CC BY-NC-ND 4.0 · Journal of Clinical Interventional Radiology ISVIR 2020; 4(01): 60-63
DOI: 10.1055/s-0039-3401307
Letter to the Editor

Successful Management of an Unusual Complication after Transjugular Intrahepatic Portosystemic Shunt Procedure

Nischal. G. Kundaragi
1   Department of Interventional Radiology, Aster CMI Hospital, Bengaluru, Karnataka, India
,
Naresh Bhat
2   Department of Gastroenterology and Liver Disease, Aster CMI Hospital, Bengaluru, Karnataka, India
,
Sudhir Kale
3   Department of Radiology, Aster CMI Hospital, Bengaluru, Karnataka, India
› Author Affiliations
 

Transjugular intrahepatic portosystemic shunt (TIPS) is a well-established treatment procedure in the management of sequelae of portal hypertension. Major complication rate of TIPS procedure is less than 5% and can have lethal consequences, if not recognized and treated early.[1] Arterial compression and subsequent segmental hepatic ischemia/infarction after TIPS procedure can be treated with antibiotic coverage and supportive care.[2] We present an unusual early complication after a successful TIPS procedure. The patient presented with capsular/subcapsular active bleeding from infarcted liver associated with significant compression of the posterior branch of the right hepatic artery by the TIPS stent. This unique complication was recognized immediately and treated successfully by embolization and supportive care.

Case Report

A 73-year-old man with idiopathic cirrhosis presented with refractory ascites of 2 months duration. Patient has been on medical therapy for ascites for 1 year. He became refractory to medical management and required ascites fluid removal of ~5 to 6 L every week.
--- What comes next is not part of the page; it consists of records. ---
(* ===== verification/Engine.v ===== *)
(** The write engine: [internal/mvcc/engine.go]. It runs one put, delete or
    transaction command in one writer, keeps the leases informed of the keys that
    change hands and hands the committed changes to the observers. The lease manager
    and the observers are interfaces here, as in the code. *)

From S2P Require Import Prelude OrdTree KvTypes KeyIndex TreeIndex Storage Inmem Backend Mvcc MvccInv Api.
From Stdlib Require Import ZArith Lia.
From stdpp Require Import base gmap sets list strings sorting.
Open Scope Z_scope.

(** engine.go:10-17 *)
Class LeaseAttacher (A : Type) := {
  AttachKey : Z -> bytes -> A -> A;
  DetachKey : Z -> bytes -> A -> A }.

Class CommitObserver (O : Type) := { OnCommit : list Entry -> O -> O }.

Record Engine (T St B A O : Type) := mkEngine {
  e_store : KvStore T St B; e_attacher : A; e_obs : list O }.
Arguments mkEngine {T St B A O} _ _ _.
Arguments e_store {T St B A O} _.
Arguments e_attacher {T St B A O} _.
Arguments e_obs {T St B A O} _.

Section Engine.
Context {T St B A O : Type} {BT : BTree Less T} {BS : ByteStore St B}.
Context {LA : LeaseAttacher A} {CO : CommitObserver O}.
Abbreviation kvs := (KvStore T St B).
Abbreviation wr := (writer T St B).
Abbreviation eng := (Engine T St B A O).

(** The engine while a command runs: the writer and the attacher. *)
Definition on_writer {X} (m : M wr X) : M (wr * A) X := fun st =>
  let '(w, r) := m st.1 in ((w, st.2), r).
Definition on_attacher (f : A -> A) : M (wr * A) unit := fun st => ((st.1, f st.2), Ok tt).
(** A read of the writer. *)
Definition read_writer {X} (f : wr -> res X) : M (wr * A) X := fun st => (st, f st.1).

Definition applyPut (cmd : PutRequest) : M (wr * A) PutResponseNoHeader :=
  read_writer (writer_Get (pr_Key cmd) 0) ≫= fun prev =>
  if bool_decide (prev = None) && (pr_IgnoreLease cmd || pr_IgnoreValue cmd) then fail [ErrKeyNotFound]
  else
    let value := if pr_IgnoreValue cmd then prev ≫= Value else pr_Value cmd in
    let leaseID := if pr_IgnoreLease cmd then from_option LeaseID 0 prev else pr_LeaseID cmd in
    on_writer (Put (pr_Key cmd) value leaseID) ≫= fun _ =>
    (match prev with
     | Some p => if negb (LeaseID p =? 0) && negb (LeaseID p =? leaseID)
                 then on_attacher (DetachKey (LeaseID p) (pr_Key cmd)) else mret tt
     | None => mret tt
     end) ≫= fun _ =>
    (if negb (leaseID =? 0) then on_attacher (AttachKey (pr_LeaseID cmd) (pr_Key cmd)) else mret tt) ≫= fun _ =>
    mret (mkPutRes (if pr_PrevEntry cmd then prev else None)).

(** The previous entries, when they are asked for. *)
Definition prev_entries (k : bytes) (end_ : option bytes) (wanted : bool) : M (wr * A) (list Entry) :=
  if wanted then read_writer (writer_Range k end_ 0 0) ≫= fun r => mret r.1.1 else mret [].

Fixpoint detach_all (prevs : list Entry) : M (wr * A) unit :=
  match prevs with
  | [] => mret tt
  | entry :: rest =>
      (if negb (LeaseID entry =? 0) then on_attacher (DetachKey (LeaseID entry) (Key entry)) else mret tt)
        ≫= fun _ => detach_all rest
  end.

(** The number of changes of the writer so far. *)
Definition num_changes : M (wr * A) Z :=
  read_writer (fun w => Ok (Z.of_nat (length (UnsafeExpectedChanges w).2))).

Definition applyDelete (cmd : DeleteRequest) : M (wr * A) DeleteResponseNoHeader :=
  prev_entries (dr_Key cmd) (dr_End cmd) (dr_PrevEntries cmd) ≫= fun prevs =>
  on_writer (DeleteRange (dr_Key cmd) (dr_End cmd)) ≫= fun _ =>
  detach_all prevs ≫= fun _ =>
  num_changes ≫= fun n => mret (mkDeleteRes n prevs).

Fixpoint evalCondition (cmps : list Comparison) : M (wr * A) bool :=
  match cmps with
  | [] => mret true
  | cmp :: rest =>
      read_writer (writer_Get (c_Key cmp) 0) ≫= fun entry =>
      if Eval cmp entry then evalCondition rest else mret false
  end.

Definition txn_put (put : PutRequest) : M (wr * A) TxnOpResult :=
  (if pr_PrevEntry put then read_writer (writer_Get (pr_Key put) 0) else mret None) ≫= fun prev =>
  on_writer (Put (pr_Key put) (pr_Value put) (pr_LeaseID put)) ≫= fun _ =>
  mret (mkOpRes (Some (mkPutRes prev)) None None).

Definition txn_delete (del : DeleteRequest) : M (wr * A) TxnOpResult :=
  prev_entries (dr_Key del) (dr_End del) (dr_PrevEntries del) ≫= fun prevs =>
  on_writer (DeleteRange (dr_Key del) (dr_End del)) ≫= fun _ =>
  num_changes ≫= fun n => mret (mkOpRes None (Some (mkDeleteRes n prevs)) None).

Definition txn_range (rng : RangeRequest) : M (wr * A) TxnOpResult :=
  let end_ := if rr_Prefix rng then PrefixEnd (rr_Key rng) else rr_End rng in
  read_writer (writer_Range (rr_Key rng) end_ (rr_Revision rng) (rr_Limit rng)) ≫= fun r =>
  mret (mkOpRes None None (Some (mkRangeRes r.1.1 r.1.2))).

(** The body of a case, with the pointer it dereferences. *)
Definition deref {St X Y} (p : option X) (f : X -> M St Y) : M St Y :=
  match p with Some x => f x | None => lift Panicked end.

(** One turn of the loop of applyTxnOps; an unknown type is refused by Check. *)
Definition applyTxnOp (op : TxnOp) : M (wr * A) TxnOpResult :=
  match TxnOp_Check op with
  | Some e => fail e
  | None =>
      if bool_decide (op_Type op = TxnOpPut) then deref (op_Put op) txn_put
      else if bool_decide (op_Type op = TxnOpDelete) then deref (op_Delete op) txn_delete
      else deref (op_Range op) txn_range
  end.
(* ===== verification/LeaseInv.v ===== *)
(** What the lease manager keeps and does: the expiry queue stays a heap whose items
    the heap map finds, draining returns exactly the items that are due in the order of
    their expiry, and revoking or expiring a lease deletes its keys in one revision. *)

From S2P Require Import Prelude OrdTree KvTypes KeyIndex TreeIndex Storage Inmem Backend Mvcc MvccInv Api Heap Engine Lease.
From Stdlib Require Import ZArith Lia.
From stdpp Require Import base gmap sets list strings sorting.
Open Scope Z_scope.

(** ** The invariant of the manager *)

Record lm_inv (lm : LeaseManager) : Prop := {
  li_heap : heap_ok (lm_heap lm);
  li_locs : forall x, is_Some (objs (lm_heap lm) !! x) -> (x < next_loc lm)%nat;
  li_map : forall id x, heapMap lm !! id = Some x ->
    x ∈ arr (lm_heap lm) /\ hi_lease <$> objs (lm_heap lm) !! x = Some id;
  li_ids : forall id l, leaseMap lm !! id = Some l -> l_ID l = id;
  li_exp : forall id x l, heapMap lm !! id = Some x -> leaseMap lm !! id = Some l ->
    hi_expiry <$> objs (lm_heap lm) !! x = Some (expiry l) }.

Lemma data_lease o o' x : item_data o' x = item_data o x -> hi_lease <$> o' !! x = hi_lease <$> o !! x.
Proof. unfold item_data. destruct (o !! x), (o' !! x); simpl; intros [=]; congruence. Qed.
Lemma data_expiry o o' x : item_data o' x = item_data o x -> hi_expiry <$> o' !! x = hi_expiry <$> o !! x.
Proof. unfold item_data. destruct (o !! x), (o' !! x); simpl; intros [=]; congruence. Qed.
Lemma data_is_Some o o' x : item_data o' x = item_data o x -> is_Some (o' !! x) <-> is_Some (o !! x).
Proof.
  unfold item_data. destruct (o !! x), (o' !! x); simpl; intros [=]; split; intros [? ?]; by eexists.
Qed.

Lemma NewManager_inv : lm_inv NewManager.
Proof.
  split; [apply NewLeaseHeap_ok| | | |]; unfold NewManager, NewLeaseHeap; cbn [leaseMap lm_heap heapMap objs];
    intros *; rewrite !lookup_empty; try done.
Qed.

Lemma placed_obj h x : placed h -> x ∈ arr h -> is_Some (objs h !! x).
Proof. intros [_ Hp] [i Hi]%list_elem_of_lookup. destruct (Hp i x Hi) as (it & -> & _). eauto. Qed.

(** Only the keys of the leases change. *)
Lemma inv_leases lm m :
  lm_inv lm -> (forall id l, m !! id = Some l ->
    exists l0, leaseMap lm !! id = Some l0 /\ l_ID l = l_ID l0 /\ expiry l = expiry l0) ->
  lm_inv (set_leaseMap m lm).
Proof.
  intros [H1 H2 H3 H4 H5] Hm. split; simpl; try done.
  - intros id l (l0 & Hl0 & -> & _)%Hm. by apply H4.
  - intros id x l Hx (l0 & Hl0 & _ & ->)%Hm. by eapply H5.
Qed.

Lemma inv_alter lm id f :
  lm_inv lm -> (forall l, l_ID (f l) = l_ID l /\ expiry (f l) = expiry l) ->
  lm_inv (set_leaseMap (alter f id (leaseMap lm)) lm).
Proof.
  intros H Hf. apply inv_leases; [done|]. intros id' l. rewrite lookup_alter_Some.
  intros [(-> & l0 & Hl0 & ->)|[_ Hl]]; [exists l0|exists l]; split_and!; try done; apply Hf.
Qed.

Lemma inv_delete_lease lm id : lm_inv lm -> lm_inv (set_leaseMap (delete id (leaseMap lm)) lm).
Proof.
  intros H. apply inv_leases; [done|]. intros id' l [_ Hl]%lookup_delete_Some. by exists l.
Qed.

(** Recording a new lease and queueing it. *)
Lemma inv_push lm l :
  lm_inv lm -> lm_inv (push_item l (set_leaseMap (<[l_ID l := l]> (leaseMap lm)) lm)).
Proof.
  intros [H1 H2 H3 H4 H5]. unfold push_item. cbn [leaseMap lm_heap heapMap next_loc set_leaseMap].
  set (x := next_loc lm). set (it := mkHI (l_ID l) (expiry l) 0).
  set (h := mkLH (arr (lm_heap lm)) (<[x := it]> (objs (lm_heap lm)))).
  assert (objs (lm_heap lm) !! x = None) as Hfree.
  { destruct (objs (lm_heap lm) !! x) eqn:E; [|done]. specialize (H2 x ltac:(eauto)). unfold x in *. lia. }
  assert (x ∉ arr (lm_heap lm)) as Hx.
  { intros Hin. destruct (placed_obj _ _ (proj1 H1) Hin) as [? E]. by rewrite Hfree in E. }
  assert (heap_ok h) as Hok.
  { destruct H1 as [[Hnd Hp] Ho]. split; [split; [done|]|].
    - intros i y Hy. destruct (Hp i y Hy) as (it' & Hit' & Hi). exists it'. split; [|done].
      unfold h. cbn [objs]. rewrite lookup_insert_ne; [done|]. intros <-. by rewrite Hfree in Hit'.
    - assert (keys_of h = keys_of (lm_heap lm)) as ->; [|done]. unfold keys_of, h. cbn [arr objs].
      apply list_fmap_ext. intros i y Hy. unfold expiry_of. rewrite lookup_insert_ne; [done|].
      intros <-. apply Hx. by apply list_elem_of_lookup_2 in Hy. }
  destruct (Push_ok x h it Hok Hx) as [Hok' [Hperm Hdata]]; [unfold h; cbn [objs]; apply lookup_insert_eq|].
  cbn [arr objs] in Hperm, Hdata.
  split; cbn [leaseMap lm_heap heapMap next_loc].
  - done.
  - intros y Hy. apply (data_is_Some _ _ _ (Hdata y)) in Hy. unfold h in Hy. cbn [objs] in Hy.
    destruct (decide (y = x)) as [->|Hne]; [lia|]. rewrite lookup_insert_ne in Hy by done. specialize (H2 y Hy). unfold x. lia.
  - intros id y. rewrite (data_lease _ _ _ (Hdata y)), Hperm. unfold h. cbn [arr objs]. rewrite lookup_insert_Some.
    intros [[<- <-]|[Hne Hy]].
    + rewrite lookup_insert_eq. split; [|done]. rewrite elem_of_app. right. by left.
    + destruct (H3 id y Hy) as [Ha Hb]. rewrite lookup_insert_ne by (intros <-; done).
      split; [|done]. rewrite elem_of_app. by left.
  - intros id l'. rewrite lookup_insert_Some. intros [[<- <-]|[_ Hl]]; [done|by apply H4].
  - intros id y l'. rewrite (data_expiry _ _ _ (Hdata y)). unfold h. cbn [objs]. rewrite !lookup_insert_Some.
    intros [[<- <-]|[Hne Hy]] [[Hid <-]|[Hne' Hl]]; try done.
    + by rewrite lookup_insert_eq.
    + destruct (H3 id y Hy) as [Ha _]. rewrite lookup_insert_ne by (intros <-; done). by eapply H5.
Qed.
A transjugular intrahepatic portosystemic shunt (TIPS) procedure was advised to reduce the portal hypertension and treat refractory ascites.

His laboratory findings were as follows: Hemoglobin (Hb) was 9.3 g/dL. Serum creatinine was 1.1 mg/dL. Total bilirubin was 1.2 mg/dL. Serum sodium was 134 meq/L. Serum albumin was 3.7 g/dL. Platelet count was 114 k/ μL. The international normalized ratio (INR) was 1.5. The model for end-stage liver disease (MELD) score was 11. No hepatic encephalopathy was observed.

A preprocedure contrast-enhanced computed tomography (CT) scan excluded hepatocellular carcinoma (HCC). An 8F pigtail catheter was placed to drain ascites.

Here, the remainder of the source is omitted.